In an important development for businesses engaged in cross-border transactions, the International Chamber of Commerce has amended its arbitration rules effective January 1, 2021. The amendments are designed to increase the efficiency, flexibility, and transparency of ICC arbitrations, while largely maintaining the core provisions that have made the ICC one of the most popular international arbitration institutions in the world. As a result, ICC arbitration may be an attractive option for parties who may have previously viewed ICC proceedings as too slow and expensive, by accommodating any procedural option chosen by the litigants that is not incompatible with core principles of the Rules.

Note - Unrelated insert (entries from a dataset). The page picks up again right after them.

(** * Brace cleanup: a shallow embedding of [src/brace_cleanup.cpp]

    The pass walks the token list once, keeps a parse frame (a stack of
    open brackets and in-flight complex statements plus a few counters),
    assigns levels, inserts virtual braces and reclassifies tokens.

    The embedding keeps the shape of the C++ code: chunks live in a shared
    store addressed by identifiers (the [Chunk *] of the source), the parse
    frame and the scan-global brace state are threaded through a small
    state-and-abort monad, [exit] and [throw] are outcomes of that monad. *)

From Stdlib Require Import ZArith List Bool String Ascii Lia PeanoNat.
Import ListNotations.

Local Open Scope Z_scope.
Local Open Scope bool_scope.

(* ================================================================== *)
(** ** Token types *)

(** The members of [E_Token] that the pass names, plus [CT_WORD] for an
    ordinary identifier. *)
Inductive E_Token : Type :=
| CT_NONE | CT_EOF | CT_WORD
| CT_NEWLINE | CT_NL_CONT | CT_COMMENT | CT_COMMENT_MULTI | CT_COMMENT_CPP
| CT_ATTRIBUTE | CT_IGNORED
| CT_PREPROC | CT_PREPROC_BODY | CT_PP_DEFINE | CT_PP_IF | CT_PP_ELSE | CT_PP_ENDIF
| CT_SEMICOLON | CT_VSEMICOLON
| CT_PAREN_OPEN | CT_PAREN_CLOSE
| CT_FPAREN_OPEN | CT_FPAREN_CLOSE
| CT_SPAREN_OPEN | CT_SPAREN_CLOSE
| CT_BRACE_OPEN | CT_BRACE_CLOSE
| CT_VBRACE_OPEN | CT_VBRACE_CLOSE
| CT_ANGLE_OPEN | CT_ANGLE_CLOSE
| CT_MACRO_OPEN | CT_MACRO_CLOSE
| CT_SQUARE_OPEN | CT_SQUARE_CLOSE
| CT_MACRO
| CT_IF | CT_ELSE | CT_ELSEIF | CT_CONSTEXPR
| CT_WHILE | CT_WHILE_OF_DO | CT_DO | CT_FOR | CT_SWITCH
| CT_TRY | CT_CATCH | CT_FINALLY | CT_WHEN
| CT_SYNCHRONIZED | CT_LOCK | CT_USING_STMT | CT_USING | CT_NAMESPACE
| CT_D_VERSION | CT_D_VERSION_IF | CT_D_SCOPE | CT_D_SCOPE_IF
| CT_BODY | CT_UNITTEST | CT_UNSAFE | CT_VOLATILE | CT_GETSET
| CT_FUNCTION | CT_ENUM | CT_DECLSPEC | CT_ASSIGN | CT_RETURN
| CT_CASE | CT_DEFAULT | CT_BREAK
| CT_AUTORELEASEPOOL | CT_COLON | CT_OC_END
| CT_ARITH | CT_SHIFT | CT_COMPARE | CT_STAR | CT_BOOL | CT_MINUS | CT_PLUS
| CT_CARET | CT_THROW | CT_GOTO | CT_CONTINUE | CT_COMMA | CT_NOT | CT_INV
| CT_QUESTION.

Scheme Equality for E_Token.

Definition tok_eqb : E_Token -> E_Token -> bool := E_Token_beq.

Lemma tok_eqb_eq (a b : E_Token) : tok_eqb a b = true <-> a = b.
Proof.
  split; [apply internal_E_Token_dec_bl | apply internal_E_Token_dec_lb].
Qed.

Lemma tok_eqb_refl (a : E_Token) : tok_eqb a a = true.
Proof. now apply tok_eqb_eq. Qed.

Lemma tok_eqb_neq (a b : E_Token) : tok_eqb a b = false <-> a <> b.
Proof.
  split; intro H.
  - intro E. apply tok_eqb_eq in E. congruence.
  - destruct (tok_eqb a b) eqn:E; [apply tok_eqb_eq in E; contradiction | reflexivity].
Qed.

(** Modelled from the spec: [token_enum.h] is not among the sources.  The
    code writes the closer of an opener as [type + 1]; the spec (data model,
    invariant 3) says the enum pairs every opener with its closer adjacently.
    [tok_succ t] is [Some c] when [c] is the member that follows opener [t];
    for a member that is not an opener its successor is no closer, which is
    all the pass ever asks. *)
Definition tok_succ (t : E_Token) : option E_Token :=
  match t with
  | CT_PAREN_OPEN  => Some CT_PAREN_CLOSE
  | CT_FPAREN_OPEN => Some CT_FPAREN_CLOSE
  | CT_SPAREN_OPEN => Some CT_SPAREN_CLOSE
  | CT_BRACE_OPEN  => Some CT_BRACE_CLOSE
  | CT_VBRACE_OPEN => Some CT_VBRACE_CLOSE
  | CT_ANGLE_OPEN  => Some CT_ANGLE_CLOSE
  | CT_MACRO_OPEN  => Some CT_MACRO_CLOSE
  | CT_SQUARE_OPEN => Some CT_SQUARE_CLOSE
  | _ => None
  end.

(** [t == (E_Token)(open + 1)] *)
Definition is_succ_of (t open : E_Token) : bool :=
  match tok_succ open with
  | Some c => tok_eqb t c
  | None => false
  end.

(** Stages of a complex statement ([brace_stage_e]). *)
Inductive brace_stage_e : Type :=
| NONE | PAREN1 | OP_PAREN1 | BRACE2 | BRACE_DO | ELSE | ELSEIF
| WHILE | CATCH | CATCH_WHEN | WOD_PAREN | WOD_SEMI.

Scheme Equality for brace_stage_e.

Definition stage_eqb : brace_stage_e -> brace_stage_e -> bool := brace_stage_e_beq.

Lemma stage_eqb_eq (a b : brace_stage_e) : stage_eqb a b = true <-> a = b.
Proof.
  split; [apply internal_brace_stage_e_dec_bl | apply internal_brace_stage_e_dec_lb].
Qed.

Inductive pattern_class_e : Type :=
| PC_NONE | PC_BRACED | PC_PBRACED | PC_OPBRACED | PC_ELSE.

(** Modelled from the spec: [get_token_pattern_class] lives in the keyword
    tables, which are not among the sources.  The table of pattern classes
    of the spec (complex-statement state machine) is followed. *)
Definition get_token_pattern_class (t : E_Token) : pattern_class_e :=
  match t with
  | CT_DO | CT_TRY | CT_FINALLY | CT_BODY | CT_UNITTEST | CT_UNSAFE
  | CT_VOLATILE | CT_GETSET => PC_BRACED
  | CT_IF | CT_ELSEIF | CT_FOR | CT_WHILE | CT_SWITCH | CT_USING_STMT
  | CT_SYNCHRONIZED | CT_LOCK | CT_CATCH | CT_D_VERSION_IF | CT_D_SCOPE_IF => PC_PBRACED
  | CT_WHEN | CT_D_VERSION | CT_D_SCOPE => PC_OPBRACED
  | CT_ELSE => PC_ELSE
  | _ => PC_NONE
  end.

(* ================================================================== *)
(** ** Machine integers and chunk flags *)

(** [size_t] arithmetic wraps modulo 2^64. *)
Definition wrap64 (z : Z) : Z := z mod 2 ^ 64.

(** Modelled from the spec: [pcf_flags.h] is not among the sources.  Flags
    are a 64-bit mask; the pass names the bits below, and [PCF_COPY_FLAGS]
    is the subset a copied chunk inherits (the location flags, among them
    [PCF_IN_PREPROC], [PCF_IN_SPAREN], [PCF_IN_NAMESPACE] and [PCF_IN_FOR],
    but neither of the start marks nor [PCF_LONG_BLOCK]). *)
Definition PCF_BIT (n : Z) : Z := Z.shiftl 1 n.
Definition PCF_NONE         : Z := 0.
Definition PCF_COPY_FLAGS   : Z := 65535.
Definition PCF_IN_PREPROC   : Z := PCF_BIT 0.
Definition PCF_IN_SPAREN    : Z := PCF_BIT 5.
Definition PCF_IN_NAMESPACE : Z := PCF_BIT 12.
Definition PCF_IN_FOR       : Z := PCF_BIT 13.
Definition PCF_STMT_START   : Z := PCF_BIT 18.
Definition PCF_EXPR_START   : Z := PCF_BIT 19.
Definition PCF_LONG_BLOCK   : Z := PCF_BIT 22.

(** Exit statuses of the C library headers. *)
Definition EXIT_FAILURE : Z := 1.
Definition EX_SOFTWARE  : Z := 70.

(* ================================================================== *)
(** ** Chunks and the token list *)

Definition ChunkId := nat.

(** A [Chunk *]: [None] is the null chunk. *)
Definition ChunkPtr := option ChunkId.

Record Chunk : Type := mkChunk {
  c_type        : E_Token;
  c_parent_type : E_Token;
  c_level       : Z;
  c_brace_level : Z;
  c_pp_level    : Z;
  c_flags       : Z;
  c_orig_line   : Z;
  c_orig_col    : Z;
  c_column      : Z;
  c_str         : string;
  c_parent      : ChunkPtr
}.

(** A default-constructed chunk; it also stands for what the null chunk
    reports. *)
Definition null_chunk : Chunk :=
  mkChunk CT_NONE CT_NONE 0 0 0 0 0 0 0 EmptyString None.

Definition SetType (t : E_Token) (c : Chunk) : Chunk :=
  mkChunk t (c_parent_type c) (c_level c) (c_brace_level c) (c_pp_level c)
          (c_flags c) (c_orig_line c) (c_orig_col c) (c_column c) (c_str c) (c_parent c).
Definition SetParentType (t : E_Token) (c : Chunk) : Chunk :=
  mkChunk (c_type c) t (c_level c) (c_brace_level c) (c_pp_level c)
          (c_flags c) (c_orig_line c) (c_orig_col c) (c_column c) (c_str c) (c_parent c).
Definition SetLevel (v : Z) (c : Chunk) : Chunk :=
  mkChunk (c_type c) (c_parent_type c) v (c_brace_level c) (c_pp_level c)
          (c_flags c) (c_orig_line c) (c_orig_col c) (c_column c) (c_str c) (c_parent c).
Definition SetBraceLevel (v : Z) (c : Chunk) : Chunk :=
  mkChunk (c_type c) (c_parent_type c) (c_level c) v (c_pp_level c)
          (c_flags c) (c_orig_line c) (c_orig_col c) (c_column c) (c_str c) (c_parent c).
Definition SetPpLevel (v : Z) (c : Chunk) : Chunk :=
  mkChunk (c_type c) (c_parent_type c) (c_level c) (c_brace_level c) v
          (c_flags c) (c_orig_line c) (c_orig_col c) (c_column c) (c_str c) (c_parent c).
Definition SetFlags (v : Z) (c : Chunk) : Chunk :=
  mkChunk (c_type c) (c_parent_type c) (c_level c) (c_brace_level c) (c_pp_level c)
          v (c_orig_line c) (c_orig_col c) (c_column c) (c_str c) (c_parent c).
Definition SetOrigLine (v : Z) (c : Chunk) : Chunk :=
  mkChunk (c_type c) (c_parent_type c) (c_level c) (c_brace_level c) (c_pp_level c)
          (c_flags c) v (c_orig_col c) (c_column c) (c_str c) (c_parent c).
Definition SetOrigCol (v : Z) (c : Chunk) : Chunk :=
  mkChunk (c_type c) (c_parent_type c) (c_level c) (c_brace_level c) (c_pp_level c)
          (c_flags c) (c_orig_line c) v (c_column c) (c_str c) (c_parent c).
Definition SetColumn (v : Z) (c : Chunk) : Chunk :=
  mkChunk (c_type c) (c_parent_type c) (c_level c) (c_brace_level c) (c_pp_level c)
          (c_flags c) (c_orig_line c) (c_orig_col c) v (c_str c) (c_parent c).
Definition SetStr (v : string) (c : Chunk) : Chunk :=
  mkChunk (c_type c) (c_parent_type c) (c_level c) (c_brace_level c) (c_pp_level c)
          (c_flags c) (c_orig_line c) (c_orig_col c) (c_column c) v (c_parent c).
Definition SetParent (p : ChunkPtr) (c : Chunk) : Chunk :=
  mkChunk (c_type c) (c_parent_type c) (c_level c) (c_brace_level c) (c_pp_level c)
          (c_flags c) (c_orig_line c) (c_orig_col c) (c_column c) (c_str c) p.

Definition SetFlagBits (m : Z) (c : Chunk) : Chunk := SetFlags (Z.lor (c_flags c) m) c.
Definition ResetFlagBits (m : Z) (c : Chunk) : Chunk := SetFlags (Z.ldiff (c_flags c) m) c.
Definition TestFlags (m : Z) (c : Chunk) : bool := negb (Z.land (c_flags c) m =? 0).

Definition Is (t : E_Token) (c : Chunk) : bool := tok_eqb (c_type c) t.
Definition IsNot (t : E_Token) (c : Chunk) : bool := negb (Is t c).
Definition IsComment (c : Chunk) : bool :=
  Is CT_COMMENT c || Is CT_COMMENT_MULTI c || Is CT_COMMENT_CPP c.
Definition IsNewline (c : Chunk) : bool := Is CT_NEWLINE c || Is CT_NL_CONT c.
Definition IsCommentOrNewline (c : Chunk) : bool := IsComment c || IsNewline c.
Definition IsSemicolon (c : Chunk) : bool := Is CT_SEMICOLON c || Is CT_VSEMICOLON c.
Definition IsString (str : string) (c : Chunk) : bool := String.eqb (c_str c) str.
Definition Len (c : Chunk) : Z := Z.of_nat (String.length (c_str c)).

(** The first character of the chunk text is ['=']. *)
Definition starts_with_eq (c : Chunk) : bool :=
  match c_str c with
  | String a _ => Ascii.eqb a "="%char
  | EmptyString => false
  end.

(* Text and arithmetic stay folded when proofs simplify. *)
#[local] Arguments Z.lor : simpl never.
#[local] Arguments Z.land : simpl never.
#[local] Arguments Z.ldiff : simpl never.
#[local] Arguments Z.shiftl : simpl never.
Arguments PCF_BIT : simpl never.
Arguments IsString : simpl never.
Arguments starts_with_eq : simpl never.
Arguments Len : simpl never.
Arguments wrap64 : simpl never.
Arguments TestFlags : simpl never.
Arguments SetFlagBits : simpl never.
Arguments ResetFlagBits : simpl never.

(** The token list: the chunks in source order, each with its identity.
    Identities are what stack entries and [parent] links point to, so a
    change made through one pointer is seen through every other. *)
Definition ChunkList := list (ChunkId * Chunk).

Fixpoint lookup (cl : ChunkList) (id : ChunkId) : option Chunk :=
  match cl with
  | [] => None
  | (i, c) :: rest => if Nat.eqb i id then Some c else lookup rest id
  end.

(** Dereference; the null chunk (and a dangling pointer) reports defaults. *)
Definition chunk_at (cl : ChunkList) (p : ChunkPtr) : Chunk :=
  match p with
  | None => null_chunk
  | Some id => match lookup cl id with Some c => c | None => null_chunk end
  end.

Definition IsNullChunk (cl : ChunkList) (p : ChunkPtr) : bool :=
  match p with
  | None => true
  | Some id => match lookup cl id with Some _ => false | None => true end
  end.

Fixpoint update (cl : ChunkList) (id : ChunkId) (f : Chunk -> Chunk) : ChunkList :=
  match cl with
  | [] => []
  | (i, c) :: rest =>
      if Nat.eqb i id then (i, f c) :: rest else (i, c) :: update rest id f
  end.

(** A setter called through a pointer; on the null chunk it does nothing. *)
Definition update_at (cl : ChunkList) (p : ChunkPtr) (f : Chunk -> Chunk) : ChunkList :=
  match p with
  | None => cl
  | Some id => update cl id f
  end.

The ICC Rules of Arbitration include prescriptive provisions aimed at ensuring that ICC Arbitrations are conducted efficiently and in full compliance with the fundamental principle of due process

Although some of the amendments were designed to overcome challenges posed by COVID-19, they should continue to make ICC arbitration more flexible and efficient long after the pandemic has ended. For example, the rules now expressly empower the arbitral tribunal to conduct hearings remotely. As many arbitrators and practitioners have learned during the pandemic, virtual hearings tend to reduce costs and delay and can work well even where it is important for the tribunal to observe a key witness’s demeanor. Hence many parties will likely continue conducting hearings remotely even after in-person hearings are again possible. Other amendments responsive to the pandemic similarly bring the ICC up to speed with modern technology. For example, parties can now submit their Requests for Arbitration and Answers by email instead of regular post (Article 26(1)).

Apart from such pandemic-related changes, multiple other amendments aim to ensure more efficient, flexible, and transparent proceedings in a range of case types. In complex arbitrations involving multiple parties or multiple contracts, for example, the rules now allow party joinder even after the appointment of the arbitral tribunal (Article 7(5)). They also provide for consolidation of cases involving different parties when all the claims in those arbitrations fall under the same arbitration agreements (Article 10(b)). The amended rules empower the tribunal to “take any measure necessary” (Article 17(2)) in response to an arbitrator conflict of interest created by a party’s mid-stream change of counsel a not-uncommon “guerilla tactic” some lawyers have employed to delay the proceedings. On a similar note, the rules now require parties to disclose any person who has “an economic interest in the outcome of the arbitration” so as to address possible conflicts due to a potential arbitrator’s relationship with third-party funders (Article 11(7)).

The 2021 ICC Rules of Arbitration include a number of new provisions making ICC Arbitration even more attractive

As for smaller disputes, the most important amendment is the expanded scope of the ICC’s Expedited Procedure (Article 30 and Annex VI). It now automatically applies to disputes where the amount in controversy is $3,000,000 or less, provided that the parties concluded their arbitration agreement on or after January 1, 2021, unless the parties have agreed to opt out. The Expedited Procedure, which in the ICC’s words has enjoyed “great success” since its 2017 introduction, is a highly streamlined version of traditional international arbitration. Among other things, only a single arbitrator is appointed, notwithstanding anything in the parties’ arbitration agreement to the contrary; the arbitrator must deliver his/her award within six months; and the arbitrator is expressly empowered to allow no discovery whatsoever or to decide the case on the documents alone (without a hearing). Unsurprisingly, cases conducted under the Expedited Procedure are thus generally much cheaper and faster than regular ICC proceedings. At the same time, however, the Expedited Procedure preserves many of the most attractive aspects of ICC arbitration: procedural flexibility, appointments from a high-quality pool of international arbitrators, and the ICC Court’s scrutiny of the arbitral award to help ensure enforceability. Notably, an increasing percentage of parties are jointly opting in to the Expedited Procedure after their dispute has arisen, despite an amount in controversy exceeding the monetary threshold for the process to automatically apply.

The ICC’s new rules contain a number of other amendments, mostly of technical interest to international arbitration practitioners. Practically speaking, the amendments touched on above are the changes that most parties and counsel will want to weigh when considering whether ICC arbitration is now a more appealing dispute-resolution option. All told, the 2021 amendments to the ICC’s arbitration rules are likely to make ICC arbitration a quicker, cheaper way to resolve many international commercial disputes of all sizes and complexity.